= Task details =
Every line in the records below that holds the word "From" is to be copied.

# # # # #

(* ===== verification/Rewrite.v ===== *)
(** * Rewrite rules: [internal/engine/rewrite.go]

    The manager, the three kinds of action, and the loading of the configured
    rules in [cmd/proxy/main.go]. No action fails, so that the methods give the
    context alone; writing a header of a response without a header map panics.
    A compiled expression is kept as its pattern; replacing by a template with
    [$], which names groups, is the class [Templates]. *)

From S2P Require Import Prelude Float64 GoStr Regexp Types.
From S2P Require Config.

#[local] Open Scope string_scope.
#[local] Open Scope Z_scope.

Record RewriteCondition : Type := mkCondition { Field : string; c_Name : string; Operator : string; c_Value : string }.

Inductive RewriteAction : Type :=
| HeaderAction (Operation Name Value : string)
| BodyAction (Operation Pattern Value : string) (Regex : option string)
| URLAction (Operation URL : string) (Code : Z).

Record RewriteRule : Type := mkRule { Name : string; Conditions : list RewriteCondition; Actions : list RewriteAction }.
Definition RewriteManager : Type := list RewriteRule.
Definition NewRewriteManager : RewriteManager := [].
Definition AddRule (rule : RewriteRule) (m : RewriteManager) : RewriteManager := (m ++ [rule])%list.

(** The fields of [ResponseContext] the actions use; [None] is a nil map. *)
Record ResponseContext : Type := mkResponseContext { rs_Headers : option (gmap string string); rs_Body : option string }.

(** [pattern], source, template. *)
Class Templates : Type := expand_all : string -> string -> string -> string.

Definition set_headers (h : gmap string string) (c : RequestContext) : RequestContext :=
  mkContext (Request c) (Response c) (Site c) (RealIP c) (UserAgent c) (Path c) (Method c) h (Cookies c) (QueryParams c)
    (FormParams c) (Body c) (ContentType c) (SessionID c) (UserID c) (APIKey c) (Country c) (ASN c) (BotScore c)
    (ThreatScore c) (Decisions c) (IsBot c) (IsKnownAttack c) (StartedAt c) (RequestID c) (Host c) (TLSVersion c)
    (TLSCipherSuite c) (JA3Hash c).
Definition set_body (b : option string) (c : RequestContext) : RequestContext :=
  mkContext (Request c) (Response c) (Site c) (RealIP c) (UserAgent c) (Path c) (Method c) (Headers c) (Cookies c)
    (QueryParams c) (FormParams c) b (ContentType c) (SessionID c) (UserID c) (APIKey c) (Country c) (ASN c) (BotScore c)
    (ThreatScore c) (Decisions c) (IsBot c) (IsKnownAttack c) (StartedAt c) (RequestID c) (Host c) (TLSVersion c)
    (TLSCipherSuite c) (JA3Hash c).

Section rewrite.
Context `{Unicode} `{Templates}.

(** [regexp.Compile], which only "regex_replace" calls. *)
Definition NewBodyAction (op pattern value : string) : result text RewriteAction :=
  if String.eqb op "regex_replace"
  then if compiles pattern then Ok (BodyAction op pattern value (Some pattern)) else Err (lit "invalid regex: %w")
  else Ok (BodyAction op pattern value None).

(** A slice built by appending: nil when nothing was appended. *)
Definition appended (s : string) : option string := if String.eqb s "" then None else Some s.

(** [bytes.ReplaceAll]: an empty pattern matches before each rune and at the
    end; without a match the body is copied. *)
Definition replace_bytes (body : option string) (old new : string) : option string :=
  let s := default "" body in
  if String.eqb old ""
  then Some (of_bytes (flat_map (fun seg => bytes_of new ++ snd seg)%list (rune_segments s)) ++ new)
  else if Contains s old then Some (ReplaceAll s old new) else appended s.

(** [Regexp.ReplaceAll]. *)
Definition regex_replace (body : option string) (pattern value : string) : option string :=
  let s := default "" body in
  appended (if Contains value "$" then expand_all pattern s value else ReplaceAllString pattern s value).

(** [BodyAction.ApplyRequest] and [ApplyResponse] on the body. *)
Definition apply_body (op pattern value : string) (regex : option string) (body : option string) : option string :=
  if String.eqb op "replace" then replace_bytes body pattern value
  else if String.eqb op "regex_replace"
  then match regex with Some re => regex_replace body re value | None => body end
  else body.

Definition header_request (op name value : string) (h : gmap string string) : gmap string string :=
  if String.eqb op "add" || String.eqb op "set" then <[name := value]> h
  else if String.eqb op "remove" then delete name h
  else if String.eqb op "rename"
  then match h !! name with Some v => <[value := v]> (delete name h) | None => h end
  else h.

Definition expandURL (url : string) (ctx : RequestContext) : string :=
  ReplaceAll (ReplaceAll (ReplaceAll (ReplaceAll url "{{.path}}" (Path ctx)) "{{.ip}}" (RealIP ctx)) "{{.host}}" (Host ctx))
    "{{.method}}" (Method ctx).

Definition action_request (a : RewriteAction) (ctx : RequestContext) : RequestContext :=
  match a with
  | HeaderAction op name value => set_headers (header_request op name value (Headers ctx)) ctx
  | BodyAction op pattern value regex => set_body (apply_body op pattern value regex (Body ctx)) ctx
  | URLAction op url _ =>
      if String.eqb op "redirect" then set_headers (<["Location" := expandURL url ctx]> (Headers ctx)) ctx else ctx
  end.

Definition action_response (a : RewriteAction) (r : ResponseContext) : outcome ResponseContext :=
  match a with
  | HeaderAction op name value =>
      if String.eqb op "add" || String.eqb op "set"
      then match rs_Headers r with
           | Some h => Returns (mkResponseContext (Some (<[name := value]> h)) (rs_Body r))
           | None => Panics
           end
      else if String.eqb op "remove" then Returns (mkResponseContext (delete name <$> rs_Headers r) (rs_Body r))
      else Returns r
  | BodyAction op pattern value regex =>
      Returns (mkResponseContext (rs_Headers r) (apply_body op pattern value regex (rs_Body r)))
  | URLAction _ _ _ => Returns r
  end.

# # # # #

= Written response =
From S2P Require Import Prelude Float64 GoStr Regexp Types.
From S2P Require Config.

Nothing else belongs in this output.